#' Fit excess count model
#'
#' This function estimates the increase in the rate for a count time series relative to
#' the rate for a typical year. Two options are available: 1 - model the rate increase as a
#' smooth function and estimate this function or 2 - estimate the total excess in intervals.
#' For 1m an event date can be provided and a discontinuity included in the model.
#' You can do either 1 or 2 or both.
#'
#' Three versions of the model are available: 1 - Assume counts are Poisson distributed,
#' 2 - assume counts are overdispersed Poisson, or 3 - assume a mixed model with
#' correlated errors. The second is the default and recommended for weekly count data. For daily counts we often find
#' evidence of correlation and recommend the third along with setting weekday.effect = TRUE.
#'
#' If the counts object includes a expected column produced by compute_expected these are used
#' as the expected counts. If not, then these are computed.
#'
#'
#' @param counts A data frame with date, count and population columns.
#' @param start First day of interval to which model will be fit
#' @param end Last day of interval to which model will be fit
#' @param knots.per.year Number of knots per year used for the fitted smooth function
#' @param event If modeling a discontinuity is desired, this is the day in which it happens
#' @param intervals Instead of start and end a list of time intervals can be provided and excess is computed in each one
#' @param discontinuity Logical that determines if discontinuity is allowed at event
#' @param model Which version of the model to fit
#' @param exclude Dates to exclude when computing expected counts
#' @param trend.knots.per.year Number of knots per year used by compute_expected to estimate the trend for the expected counts
#' @param harmonics Number of harmonics used by compute_expected to estimate seasonal trend
#' @param frequency Number of observations per year. If not provided an attempt is made to calculate it
#' @param weekday.effect Logical that determins if a day of the week effects is included in the model. Should be FALSE for weekly or monthly data.
#' @param control.dates When model is set to correlated, these dates are used to estimate the covariance matrix.
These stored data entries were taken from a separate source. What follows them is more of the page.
Definition update (p : Props) (a : Action) (s : State) : State * list Output :=
  match a with
  | TriggerClick => if negb p.(disabled) then (setOpen true s, [FocusInput]) else (s, [])
  | TagRemove v => remove p v s
  | InputChange t =>
    let s1 := setSearch t s in
    ((if negb s.(open) then setOpen true s1 else s1), [])
  | InputFocus => (setOpen true s, [])
  | KeyDown key => on_keydown p key s
  | OptionClick opt => toggle p opt s
  end.

(** The document listener: [inside] when the event's target is within the
    component. *)
Definition on_mousedown (inside : bool) (s : State) : State :=
  if inside then s else setSearch "" (setOpen false s).

(** ** Rendering *)

Definition displayText (p : Props) : string :=
  if p.(multi) then "" else ostr_or (head p.(value)) "".

Definition triggerStyle (disabled : bool) : style :=
  [("display", Some "flex"); ("alignItems", Some "center"); ("gap", Some "4");
   ("cursor", Some (if disabled then "not-allowed" else "pointer"));
   ("flexWrap", Some "wrap"); ("minHeight", Some "38"); ("padding", Some "4px 12px");
   ("opacity", Some (if disabled then "0.5" else "1"))].

Definition optionStyle (selected : bool) : style :=
  [("display", Some "flex"); ("alignItems", Some "center"); ("gap", Some "8");
   ("padding", Some "8px 12px"); ("cursor", Some "pointer");
   ("background",
     Some (if selected then "var(--accent-muted, rgba(99,102,241,0.1))" else "transparent"));
   ("transition", Some "background 0.1s")].

Definition checkboxStyle (checked : bool) : style :=
  [("width", Some "16"); ("height", Some "16"); ("borderRadius", Some "3");
   ("border", Some (if checked then "1px solid var(--accent)" else "1px solid var(--border)"));
   ("background", Some (if checked then "var(--accent)" else "transparent"));
   ("display", Some "flex"); ("alignItems", Some "center"); ("justifyContent", Some "center");
   ("color", Some "#fff"); ("flexShrink", Some "0"); ("fontSize", Some "10")].

Definition tag_el (v : string) : node Action :=
  el "span" [("key", v)]
    [Text v; Elem "span" [] false [On "click" true (λ _, Some (TagRemove v))] [Text "×"]].

Definition input_el (p : Props) (s : State) : node Action :=
  Elem "input"
    [("value", if s.(open) then s.(search) else displayText p);
     ("placeholder",
       if bool_decide (length p.(value) = 0%nat) then ostr_or p.(placeholder) "Select..."
       else if p.(multi) then "Search..." else "")]
    p.(disabled)
    [on_value "change" InputChange; on "focus" InputFocus; on_value "keydown" KeyDown] [].

Definition option_el (p : Props) (opt : string) : node Action :=
  let selected := bool_decide (opt ∈ p.(value)) in
  Elem "div" (("key", opt) :: style_attrs (optionStyle selected)) false
    [on "click" (OptionClick opt)]
    [when p.(multi)
       (el "span" (style_attrs (checkboxStyle selected))
          [when selected (el "span" [("style:fontSize", "10")] [Text "✓"])]);
     el "span" [("style:fontSize", "13")] [Text opt]].

Definition dropdown (p : Props) (s : State) : node Action :=
  el "div" []
    (if p.(loading) then [el "div" [] [Text "Loading..."]]
     else if bool_decide (length (filtered p s) = 0%nat)
     then [el "div" [] [Text (if truthy s.(search) then "No matches" else "No options")]]
     else map (option_el p) (filtered p s)).

Definition render (p : Props) (s : State) : node Action :=
  el "div" []
    [Elem "div" (("className", "dtm-input") :: style_attrs (triggerStyle p.(disabled))) false
       [on "click" TriggerClick]
       [when (p.(multi) && bool_decide (0 < length p.(value))%nat)
          (el "div" [] (map tag_el p.(value)));
        input_el p s;
        el "svg" [("icon", "chevron")] []];
     when s.(open) (dropdown p s)].

(** ** The component inside a parent that stores what [onChange] reports

    This is how the policy form uses it: [onChange={setTargetNsList}]. *)

Record World := { sel : list string; st : State }.

Section world.
(** The props other than the value. *)
Context (opts : list string) (m : bool) (ph : option string) (dis ld : bool).

Definition props (w : World) : Props :=
  {| options := opts; value := w.(sel); multi := m; placeholder := ph;
     disabled := dis; loading := ld |}.

Definition apply_output (o : Output) (w : World) : World :=
  match o with
  | OnChange v => {| sel := v; st := w.(st) |}
  | FocusInput => if dis then w else {| sel := w.(sel); st := setOpen true w.(st) |}
  end.

Definition act_on (a : Action) (w : World) : World :=
  let '(s, outs) := update (props w) a w.(st) in
  foldl (λ w o, apply_output o w) {| sel := w.(sel); st := s |} outs.

Definition view (w : World) : node Action := render (props w) w.(st).

Definition step : relation World := ui_step view act_on.
End world.

(** ** Lemmas *)

Lemma elem_of_without x item l : x ∈ without item l ↔ x ≠ item ∧ x ∈ l.
Proof. unfold without. by rewrite list_elem_of_filter. Qed.

Lemma without_absent item l : item ∉ l → without item l = l.
Proof. intros Hi. apply filter_true. rewrite Forall_forall. set_solver. Qed.

Lemma without_NoDup item l : NoDup l → NoDup (without item l).
Proof. apply NoDup_filter. Qed.

(** What an enabled listener of the rendered combobox can do. *)
Lemma render_listeners p s l d a :
  l ∈ listeners (render p s) → l.(act) d = Some a →
  a = TriggerClick ∨ (∃ v, a = TagRemove v ∧ p.(multi) = true ∧ v ∈ p.(value)) ∨
  (p.(disabled) = false ∧ (a = InputChange d ∨ a = InputFocus ∨ a = KeyDown d)) ∨
  (∃ o, a = OptionClick o ∧ s.(open) = true ∧ p.(loading) = false ∧ o ∈ filtered p s).
Proof.
  intros Hl Ha. unfold render in Hl. inv_listeners Hl.
  - subst. left. by injection Ha as <-.
  - right; left. unfold tag_el in Hl. inv_listeners Hl. subst. bool_to_prop.
    injection Ha as <-. eauto.
  - right; right; left. unfold input_el in Hl. inv_listeners Hl; subst;
      injection Ha as <-; auto.
  - right; right; right. unfold dropdown in Hl. inv_listeners Hl.
    unfold option_el in Hl. inv_listeners Hl. subst. injection Ha as <-. eauto.
Qed.

Lemma NoDup_snoc {A} (l : list A) x : NoDup l → x ∉ l → NoDup (l ++ [x]).
Proof.
  intros Hl Hx. apply NoDup_app. split_and!; [done| |apply NoDup_singleton]. set_solver.
Qed.

(** The selections one action of the multi-select can lead to. *)
Inductive reselect (opts : list string) (l : list string) : list string → Prop :=
  | reselect_same : reselect opts l l
  | reselect_remove v : reselect opts l (without v l)
  | reselect_add v : v ∈ opts → v ∉ l → reselect opts l (l ++ [v])
  | reselect_single v : v ∈ opts → reselect opts l [v].

Lemma filtered_sub o p s : o ∈ filtered p s → o ∈ p.(options).
Proof. unfold filtered. rewrite list_elem_of_filter. tauto. Qed.

Section world_lemmas.
Context (opts : list string) (m : bool) (ph : option string) (dis ld : bool).
Implicit Types (w : World).

Lemma act_on_reselect w l d a :
  l ∈ listeners (view opts m ph dis ld w) → l.(act) d = Some a →
  reselect opts w.(sel) (act_on opts m ph dis ld a w).(sel).
Proof.
  intros Hl Ha. destruct (render_listeners _ _ _ _ _ Hl Ha)
    as [->|[(v & -> & _)|[(_ & [->|[->| ->]])|(o & -> & _ & _ & Ho%filtered_sub)]]];
    unfold act_on; cbn.
  - destruct dis; constructor.
  - constructor.
  - constructor.
  - constructor.
  - unfold on_keydown; cbn.
    destruct (_ && _); [destruct (last _)|]; cbn; constructor.
  - unfold toggle; cbn. destruct m; [case_decide|]; cbn; by constructor.
Qed.

Lemma reselect_NoDup l l' : NoDup l → reselect opts l l' → NoDup l'.
Proof.
  destruct 2; [done|by apply without_NoDup|by apply NoDup_snoc|apply NoDup_singleton].
Qed.

Lemma act_on_option_multi x w :
  act_on opts true ph dis ld (OptionClick x) w =
    {| sel := if decide (x ∈ w.(sel)) then without x w.(sel) else w.(sel) ++ [x];
       st := w.(st) |}.
Proof. unfold act_on, update, toggle; cbn. by case_decide. Qed.

Lemma without_snoc x l : without x (l ++ [x]) = without x l.
Proof.
  unfold without. rewrite filter_app, filter_cons, filter_nil.
  rewrite decide_False by naive_solver. apply app_nil_r.
Qed.

Lemma without_snoc_Permutation x l : NoDup l → x ∈ l → without x l ++ [x] ≡ₚ l.
Proof.
  intros Hnd. induction Hnd as [|y l Hy Hnd IH]; [inversion 1|].
  unfold without. rewrite filter_cons. change (filter _ l) with (without x l). intros Hx.
  case_decide as Hyx; cbn.
  - constructor. apply IH. set_solver.
  - assert (y = x) as -> by (destruct (decide (y = x)); [done|contradiction]).
    rewrite without_absent by done. by rewrite (comm (++)).
Qed.
End world_lemmas.

(** ** Properties *)

(** C21: whatever the user does with the mouse and the keyboard, the selection
    of a combobox never holds a value twice, and every selected value is an
    offered option or was selected from the start. *)
Theorem selection_invariant opts m ph dis ld w w' :
  NoDup w.(sel) → rtc (step opts m ph dis ld) w w' →
  NoDup w'.(sel) ∧ ∀ v, v ∈ w'.(sel) → v ∈ opts ∨ v ∈ w.(sel).
Proof.
  intros Hw. apply (ui_invariant _ _
    (λ w', NoDup w'.(sel) ∧ ∀ v, v ∈ w'.(sel) → v ∈ opts ∨ v ∈ w.(sel))); [|naive_solver].
  intros w1 l d a [Hnd Hsub] Hl Ha.
  pose proof (act_on_reselect _ _ _ _ _ _ _ _ _ Hl Ha) as Hre.
  split; [by eapply reselect_NoDup|]. intros v. destruct Hre; [by auto| | |].
  - rewrite elem_of_without. naive_solver.
  - rewrite elem_of_app, list_elem_of_singleton. naive_solver.
  - rewrite list_elem_of_singleton. naive_solver.
Qed.

(** In a multi-select, clicking an option flips whether it is selected and
    leaves the other values and their order alone; clicking it again restores
    the selection, up to the position of the option. *)
Theorem toggle_option opts ph dis ld x w :
  NoDup w.(sel) →
  let w1 := act_on opts true ph dis ld (OptionClick x) w in
  let w2 := act_on opts true ph dis ld (OptionClick x) w1 in
  (x ∈ w1.(sel) ↔ x ∉ w.(sel)) ∧ without x w1.(sel) = without x w.(sel) ∧
  w2.(sel) ≡ₚ w.(sel) ∧ w1.(st) = w.(st).
Proof.
  intros Hnd. cbv zeta. rewrite !act_on_option_multi. cbn [sel st].
  destruct (decide (x ∈ sel w)) as [Hx|Hx].
  - assert (x ∉ without x (sel w)) as Hx' by (rewrite elem_of_without; naive_solver).
    rewrite (decide_False (P := x ∈ without x (sel w))) by done.
    split_and!; [naive_solver|by apply without_absent|by apply without_snoc_Permutation|done].
  - rewrite decide_True by set_solver.
    split_and!; [set_solver|apply without_snoc| |done].
    by rewrite without_snoc, without_absent.
Qed.

(** In a multi-select, Backspace in an empty search field removes exactly
    the last tag; while the search field holds text no key changes the
    selection. *)
Theorem backspace_removes_last opts ph dis ld key w :
  (∀ l v, w.(sel) = l ++ [v] → NoDup w.(sel) → w.(st).(search) = "" →
     (act_on opts true ph dis ld (KeyDown "Backspace") w).(sel) = l) ∧
  (w.(st).(search) ≠ "" → (act_on opts true ph dis ld (KeyDown key) w).(sel) = w.(sel)).
Proof.
  split.
  - intros l v Hsel Hnd Hs. rewrite Hsel in Hnd. apply NoDup_app in Hnd as (_ & Hv & _).
    unfold act_on, update, on_keydown. cbn. rewrite Hs, Hsel, last_snoc.
    rewrite bool_decide_eq_true_2 by done. cbn. rewrite Hsel.
    rewrite without_snoc. apply without_absent. intros Hin. by apply (Hv v Hin), list_elem_of_singleton.
  - intros Hs. unfold act_on, update, on_keydown.
    destruct (search (st w)) as [|c t]; [done|]. cbn. by rewrite andb_false_r.
Qed.

(** A disabled single-select that is closed does not react: no event on it
    changes the selection, opens the list or changes the search text. *)
Theorem disabled_single_inert opts ph ld w w' :
  w.(st).(open) = false → rtc (step opts false ph true ld) w w' → w' = w.
Proof.
  intros Ho. apply (ui_invariant _ _ (λ w', w' = w)); [|done].
  intros w1 l d a -> Hl Ha.
  destruct (render_listeners _ _ _ _ _ Hl Ha)
    as [->|[(v & _ & [=] & _)|[([=] & _)|(o & _ & Ho' & _)]]].
  - by destruct w.
  - cbn in Ho'. congruence.
Qed.

(** The same does not hold of a disabled multi-select: the cross of a tag
    still removes its value. *)
Theorem disabled_multi_tag_removed opts ph ld v :
  step opts true ph true ld {| sel := [v]; st := initial |} {| sel := []; st := initial |}.
Proof.
  refine (eq_ind _ (step opts true ph true ld {| sel := [v]; st := initial |}) _ _ _).
  - apply (ui_event _ _ _ [0; 0; 0; 1]%nat "click" "" (TagRemove v)). cbn.
    apply list_elem_of_singleton. reflexivity.
  - unfold act_on, update, remove. cbn. f_equal. apply (without_snoc v []).
Qed.

(** ** Witnesses *)

Definition namespaces : list string := ["default"; "kube-system"].

Definition opened (l : list string) : World := {| sel := l; st := {| open := true; search := "" |} |}.

Lemma selection_invariant_witness :
  NoDup (opened ["default"; "kube-system"]).(sel).
Proof.
  refine (proj1 (selection_invariant namespaces true None false false
    (opened ["default"]) (opened ["default"; "kube-system"]) _ _)).
  - apply NoDup_singleton.
  - apply rtc_once.
    change (opened ["default"; "kube-system"]) with
      (act_on namespaces true None false false (OptionClick "kube-system") (opened ["default"])).
    apply (ui_event _ _ _ [1; 1]%nat "click" ""). vm_compute. apply list_elem_of_here.
Defined.

Lemma toggle_option_witness :
  "default" ∈ (act_on namespaces true None false false (OptionClick "default") (opened [])).(sel).
Proof.
  refine (proj2 (proj1 (toggle_option namespaces None false false "default" (opened []) _)) _).
  - apply NoDup_nil_2.
  - apply not_elem_of_nil.
Defined.

Lemma backspace_removes_last_witness :
  (act_on namespaces true None false false (KeyDown "Backspace") (opened ["a"; "b"])).(sel) = ["a"].
Proof.
  refine (proj1 (backspace_removes_last namespaces None false false "x" (opened ["a"; "b"]))
    ["a"] "b" _ _ _); [reflexivity| |reflexivity].
  apply (bool_decide_unpack _). vm_compute. exact I.
Defined.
The larger this is the slower the function runs.
#' @param max.control If the length of control.dates is larger than max.control the function stops.
#' @param order.max Larges order for the Autoregressive process used to model the covariance structure
#' @param aic A logical that determines if the AIC criterion is used to selected the order of the AR process
#' @param maxit Maxium number of iterations for the IRLS algorithm used when model is correlated
#' @param epsilon Difference in deviance requried to declare covergenace of IRLS
#' @param alpha Percentile used to define what is outside the normal range
#' @param min.rate The estimated expected rate is not permited to go below this value
#' @param verbose Logical that determines if messages are displayed
#'
#' @return If only intervals are provided a data frame with excess estimates described below for excess.
#' if start and end are provided the a list with the following components are included:
#' \describe{
#' \item{date}{The dates for which the estimate was computed}
#' \item{observed}{The observed counts}
#' \item{expected}{The expected counts}
#' \item{fitted}{The fitted curve for excess counts}
#' \item{se}{The point-wise standard error for the fitted curve}
#' \item{population}{The population size}
#' \item{sd}{The standard deviation for observed counts on a typical year}
#' \item{cov}{The estimated covariance matrix for the observed counts}
#' \item{x}{The design matrix used for the fit}
#' \item{betacov}{The covariance matrix for the estimated coefficients}
#' \item{dispersion}{The estimated overdispersion parameter}
#' \item{detected_intervals}{Time intervals for which the 1 - alpha confidence interval does not include 0}
#' \item{ar}{The estimated coefficients for the autoregressive process}
#' \item{excess}{A data frame with information for the time intervals provided in itervals. This includes start, end, observed death rate (per 1,000 per year), expected death rate, standard deviation for the death rate, observed counts, expected counts, excess counts, standard deviation}
#' }
#'
#' @examples
#' data(cdc_state_counts)
#' counts <- cdc_state_counts[cdc_state_counts$state == "Massachusetts", ] #' exclude_dates <- c(seq(as.Date("2017-12-16"), as.Date("2018-01-16"), by = "day"), #' seq(as.Date("2020-01-01"), max(cdc_state_counts$date), by = "day"))
#' f <- excess_model(counts,
#' exclude = exclude_dates,
#' start = min(counts$date), #' end = max(counts$date),
#' knots.per.year = 12)

#' data(new_jersey_counts)
#' exclude_dates <- as.Date("2012-10-29") + 0:180
#' control_dates <- seq(min(new_jersey_counts$date), min(exclude_dates) - 1, by = "day") #' f <- excess_model(new_jersey_counts, #' start = as.Date("2012-09-01"), #' end = as.Date("2013-09-01"), #' exclude = exclude_dates, #' model = "correlated", #' weekday.effect = TRUE, #' control.dates = control_dates) #' #' @export #' @importFrom stats ARMAacf glm poly qnorm fitted.values excess_model <- function(counts, start = NULL, end = NULL, knots.per.year = 12, event = NULL, intervals = NULL, discontinuity = TRUE, model = c("quasipoisson", "poisson", "correlated"), exclude = NULL, trend.knots.per.year = 1/7, harmonics = 2, frequency = NULL, weekday.effect = FALSE, control.dates = NULL, max.control = 5000, order.max = 14, aic = TRUE, maxit = 25, epsilon = 1e-8, alpha = 0.05, min.rate = 0.0001, verbose = TRUE){ if("compute_expected" %in% class(counts)){ if(attr(counts, "keep.components")){ counts <- counts$counts
}
} else{
if(verbose) message("Computing expected counts.")
counts <-  compute_expected(counts,
exclude = exclude,
trend.knots.per.year = trend.knots.per.year,
harmonics = harmonics,
frequency = frequency,
weekday.effect = weekday.effect,
keep.components = FALSE,
verbose = verbose)
}

correlated.errors <- match.arg(model) == "correlated"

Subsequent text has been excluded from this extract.